### Exercise aim
Write down, unchanged, the entries from the first line through the line holding "- [console.error] writes". Include no other line.

### Data
++++++++++

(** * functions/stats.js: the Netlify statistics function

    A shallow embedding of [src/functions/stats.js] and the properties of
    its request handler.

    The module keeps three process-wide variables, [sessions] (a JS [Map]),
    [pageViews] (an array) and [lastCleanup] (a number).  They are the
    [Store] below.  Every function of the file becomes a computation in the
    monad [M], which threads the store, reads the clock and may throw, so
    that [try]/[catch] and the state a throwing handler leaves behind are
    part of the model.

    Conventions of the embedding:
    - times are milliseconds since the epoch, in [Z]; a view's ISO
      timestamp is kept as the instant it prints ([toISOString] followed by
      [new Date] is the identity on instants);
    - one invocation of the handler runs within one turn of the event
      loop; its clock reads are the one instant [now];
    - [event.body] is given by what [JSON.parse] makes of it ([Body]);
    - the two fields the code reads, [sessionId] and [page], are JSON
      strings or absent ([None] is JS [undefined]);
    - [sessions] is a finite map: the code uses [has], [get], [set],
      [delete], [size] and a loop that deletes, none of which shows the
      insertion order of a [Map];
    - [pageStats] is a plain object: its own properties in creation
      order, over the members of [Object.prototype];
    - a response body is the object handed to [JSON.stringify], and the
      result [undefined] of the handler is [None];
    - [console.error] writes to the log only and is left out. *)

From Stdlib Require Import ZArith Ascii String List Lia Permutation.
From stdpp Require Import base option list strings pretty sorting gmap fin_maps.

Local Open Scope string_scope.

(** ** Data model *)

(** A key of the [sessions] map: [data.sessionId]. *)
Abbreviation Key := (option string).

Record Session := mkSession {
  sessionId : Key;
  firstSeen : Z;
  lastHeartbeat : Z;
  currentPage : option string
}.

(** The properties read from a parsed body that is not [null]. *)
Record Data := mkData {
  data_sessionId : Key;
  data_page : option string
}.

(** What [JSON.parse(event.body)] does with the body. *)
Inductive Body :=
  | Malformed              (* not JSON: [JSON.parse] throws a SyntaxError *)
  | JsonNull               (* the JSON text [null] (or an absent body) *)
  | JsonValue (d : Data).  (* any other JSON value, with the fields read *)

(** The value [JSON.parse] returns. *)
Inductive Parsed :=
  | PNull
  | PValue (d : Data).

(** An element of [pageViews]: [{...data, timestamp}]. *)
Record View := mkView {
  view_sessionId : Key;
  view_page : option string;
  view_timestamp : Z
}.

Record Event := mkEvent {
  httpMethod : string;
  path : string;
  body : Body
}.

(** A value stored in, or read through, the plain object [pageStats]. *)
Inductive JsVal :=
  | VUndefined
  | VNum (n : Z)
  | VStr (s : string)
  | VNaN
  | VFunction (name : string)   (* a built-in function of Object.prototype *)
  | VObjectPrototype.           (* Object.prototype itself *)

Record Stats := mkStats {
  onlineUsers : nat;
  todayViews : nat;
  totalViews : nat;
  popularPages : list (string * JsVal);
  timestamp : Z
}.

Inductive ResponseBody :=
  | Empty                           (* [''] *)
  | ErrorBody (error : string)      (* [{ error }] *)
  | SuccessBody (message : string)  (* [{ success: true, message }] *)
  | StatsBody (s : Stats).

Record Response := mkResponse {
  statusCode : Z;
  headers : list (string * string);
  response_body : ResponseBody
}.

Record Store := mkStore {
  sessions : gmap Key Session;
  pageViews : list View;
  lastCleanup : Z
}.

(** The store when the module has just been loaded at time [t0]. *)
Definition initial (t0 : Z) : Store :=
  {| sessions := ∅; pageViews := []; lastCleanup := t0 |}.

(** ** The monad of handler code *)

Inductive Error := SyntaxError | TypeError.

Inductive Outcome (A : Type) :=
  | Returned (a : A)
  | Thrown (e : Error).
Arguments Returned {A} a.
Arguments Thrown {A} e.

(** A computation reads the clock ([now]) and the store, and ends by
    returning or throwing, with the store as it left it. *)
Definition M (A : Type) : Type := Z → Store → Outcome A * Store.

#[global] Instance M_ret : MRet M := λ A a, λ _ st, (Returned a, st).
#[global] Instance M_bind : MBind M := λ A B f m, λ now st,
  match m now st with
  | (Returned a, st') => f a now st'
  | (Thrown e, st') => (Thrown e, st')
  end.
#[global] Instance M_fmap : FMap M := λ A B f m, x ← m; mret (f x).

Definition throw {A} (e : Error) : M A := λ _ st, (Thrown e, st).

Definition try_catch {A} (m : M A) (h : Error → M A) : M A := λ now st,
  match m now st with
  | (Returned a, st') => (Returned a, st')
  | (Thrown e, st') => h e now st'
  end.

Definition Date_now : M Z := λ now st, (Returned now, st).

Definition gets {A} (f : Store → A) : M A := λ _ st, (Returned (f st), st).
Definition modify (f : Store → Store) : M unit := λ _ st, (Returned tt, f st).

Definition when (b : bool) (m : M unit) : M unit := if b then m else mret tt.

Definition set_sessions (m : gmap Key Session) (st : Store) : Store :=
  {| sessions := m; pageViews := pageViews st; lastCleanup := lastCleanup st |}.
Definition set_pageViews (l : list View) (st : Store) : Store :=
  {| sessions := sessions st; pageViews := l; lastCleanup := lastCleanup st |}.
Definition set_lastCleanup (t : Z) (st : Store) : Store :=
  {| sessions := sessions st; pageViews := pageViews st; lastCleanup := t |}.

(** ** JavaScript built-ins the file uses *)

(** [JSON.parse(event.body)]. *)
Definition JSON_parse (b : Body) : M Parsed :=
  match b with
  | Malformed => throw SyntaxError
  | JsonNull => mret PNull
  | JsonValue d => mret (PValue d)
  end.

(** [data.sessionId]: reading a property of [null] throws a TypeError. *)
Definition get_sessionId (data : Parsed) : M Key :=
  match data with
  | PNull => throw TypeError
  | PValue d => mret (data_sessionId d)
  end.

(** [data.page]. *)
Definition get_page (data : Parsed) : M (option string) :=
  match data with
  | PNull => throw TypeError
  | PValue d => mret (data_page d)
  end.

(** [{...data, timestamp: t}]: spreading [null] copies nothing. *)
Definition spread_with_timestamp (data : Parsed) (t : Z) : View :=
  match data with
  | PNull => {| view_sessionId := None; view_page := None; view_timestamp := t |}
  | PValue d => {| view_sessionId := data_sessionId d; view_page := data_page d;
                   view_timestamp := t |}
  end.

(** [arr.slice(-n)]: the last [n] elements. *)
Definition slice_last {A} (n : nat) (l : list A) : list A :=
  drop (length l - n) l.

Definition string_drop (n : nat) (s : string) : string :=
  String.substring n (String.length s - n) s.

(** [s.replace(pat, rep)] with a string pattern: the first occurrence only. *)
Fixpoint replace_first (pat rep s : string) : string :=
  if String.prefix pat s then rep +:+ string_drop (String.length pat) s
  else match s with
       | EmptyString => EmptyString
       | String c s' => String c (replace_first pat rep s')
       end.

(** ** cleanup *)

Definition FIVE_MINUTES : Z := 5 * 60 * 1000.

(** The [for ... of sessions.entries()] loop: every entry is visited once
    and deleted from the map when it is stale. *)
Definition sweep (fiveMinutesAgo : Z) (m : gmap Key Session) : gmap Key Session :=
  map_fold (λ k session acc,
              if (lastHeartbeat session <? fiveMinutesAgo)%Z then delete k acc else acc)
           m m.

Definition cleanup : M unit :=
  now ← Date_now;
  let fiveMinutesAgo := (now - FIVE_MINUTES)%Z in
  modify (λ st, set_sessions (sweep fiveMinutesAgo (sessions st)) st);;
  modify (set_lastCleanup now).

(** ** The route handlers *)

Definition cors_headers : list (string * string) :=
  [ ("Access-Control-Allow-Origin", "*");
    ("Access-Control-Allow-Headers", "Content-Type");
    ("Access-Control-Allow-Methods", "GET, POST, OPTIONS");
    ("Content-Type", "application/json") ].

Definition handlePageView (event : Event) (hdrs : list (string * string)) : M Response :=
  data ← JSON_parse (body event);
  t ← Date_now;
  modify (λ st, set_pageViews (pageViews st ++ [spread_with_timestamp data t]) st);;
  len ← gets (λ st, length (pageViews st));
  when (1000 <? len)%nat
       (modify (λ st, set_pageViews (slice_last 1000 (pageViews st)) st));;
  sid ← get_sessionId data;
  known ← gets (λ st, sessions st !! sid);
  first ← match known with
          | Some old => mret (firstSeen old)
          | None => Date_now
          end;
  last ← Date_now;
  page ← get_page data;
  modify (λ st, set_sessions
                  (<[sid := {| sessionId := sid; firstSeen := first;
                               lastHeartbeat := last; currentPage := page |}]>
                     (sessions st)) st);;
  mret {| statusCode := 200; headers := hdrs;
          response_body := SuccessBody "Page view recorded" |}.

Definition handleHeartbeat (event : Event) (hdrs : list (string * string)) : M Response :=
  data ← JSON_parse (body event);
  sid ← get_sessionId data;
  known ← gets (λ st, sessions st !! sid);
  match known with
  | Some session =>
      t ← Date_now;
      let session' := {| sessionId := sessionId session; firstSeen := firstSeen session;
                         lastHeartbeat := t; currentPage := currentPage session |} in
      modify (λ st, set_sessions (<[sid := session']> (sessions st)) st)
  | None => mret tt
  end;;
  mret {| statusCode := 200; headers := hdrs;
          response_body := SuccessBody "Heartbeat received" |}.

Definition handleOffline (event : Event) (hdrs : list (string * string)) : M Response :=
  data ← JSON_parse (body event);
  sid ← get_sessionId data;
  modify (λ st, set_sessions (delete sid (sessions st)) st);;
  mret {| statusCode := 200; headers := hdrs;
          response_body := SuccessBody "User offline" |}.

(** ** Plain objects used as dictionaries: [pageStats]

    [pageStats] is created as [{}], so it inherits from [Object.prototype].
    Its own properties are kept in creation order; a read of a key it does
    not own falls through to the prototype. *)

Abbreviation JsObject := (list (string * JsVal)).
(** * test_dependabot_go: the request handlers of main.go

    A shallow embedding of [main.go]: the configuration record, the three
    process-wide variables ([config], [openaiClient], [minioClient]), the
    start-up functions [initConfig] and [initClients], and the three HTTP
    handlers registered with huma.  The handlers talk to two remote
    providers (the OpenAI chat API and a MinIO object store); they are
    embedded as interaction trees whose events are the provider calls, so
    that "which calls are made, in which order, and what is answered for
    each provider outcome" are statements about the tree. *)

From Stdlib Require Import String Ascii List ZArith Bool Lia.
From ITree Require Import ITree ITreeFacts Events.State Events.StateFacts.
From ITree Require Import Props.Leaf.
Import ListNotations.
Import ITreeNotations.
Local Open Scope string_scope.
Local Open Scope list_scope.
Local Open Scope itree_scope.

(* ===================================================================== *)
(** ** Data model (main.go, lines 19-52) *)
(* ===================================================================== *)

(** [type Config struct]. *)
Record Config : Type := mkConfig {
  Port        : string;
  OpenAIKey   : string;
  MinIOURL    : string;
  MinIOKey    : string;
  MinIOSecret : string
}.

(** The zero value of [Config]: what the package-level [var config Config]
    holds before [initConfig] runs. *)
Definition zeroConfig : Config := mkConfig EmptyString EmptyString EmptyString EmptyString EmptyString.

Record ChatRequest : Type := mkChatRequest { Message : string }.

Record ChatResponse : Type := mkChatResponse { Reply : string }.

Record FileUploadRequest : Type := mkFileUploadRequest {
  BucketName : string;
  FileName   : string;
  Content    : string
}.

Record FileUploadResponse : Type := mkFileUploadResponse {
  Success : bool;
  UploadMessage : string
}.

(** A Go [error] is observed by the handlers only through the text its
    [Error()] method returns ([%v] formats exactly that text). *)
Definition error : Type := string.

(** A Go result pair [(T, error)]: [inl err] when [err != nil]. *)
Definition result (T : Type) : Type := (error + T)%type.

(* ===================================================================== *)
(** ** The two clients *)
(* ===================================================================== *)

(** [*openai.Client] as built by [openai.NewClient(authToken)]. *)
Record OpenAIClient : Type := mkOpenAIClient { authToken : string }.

++++++++++

### Task result
(** * functions/stats.js: the Netlify statistics function

    A shallow embedding of [src/functions/stats.js] and the properties of
    its request handler.

    The module keeps three process-wide variables, [sessions] (a JS [Map]),
    [pageViews] (an array) and [lastCleanup] (a number).  They are the
    [Store] below.  Every function of the file becomes a computation in the
    monad [M], which threads the store, reads the clock and may throw, so
    that [try]/[catch] and the state a throwing handler leaves behind are
    part of the model.

    Conventions of the embedding:
    - times are milliseconds since the epoch, in [Z]; a view's ISO
      timestamp is kept as the instant it prints ([toISOString] followed by
      [new Date] is the identity on instants);
    - one invocation of the handler runs within one turn of the event
      loop; its clock reads are the one instant [now];
    - [event.body] is given by what [JSON.parse] makes of it ([Body]);
    - the two fields the code reads, [sessionId] and [page], are JSON
      strings or absent ([None] is JS [undefined]);
    - [sessions] is a finite map: the code uses [has], [get], [set],
      [delete], [size] and a loop that deletes, none of which shows the
      insertion order of a [Map];
    - [pageStats] is a plain object: its own properties in creation
      order, over the members of [Object.prototype];
    - a response body is the object handed to [JSON.stringify], and the
      result [undefined] of the handler is [None];
    - [console.error] writes to the log only and is left out. *)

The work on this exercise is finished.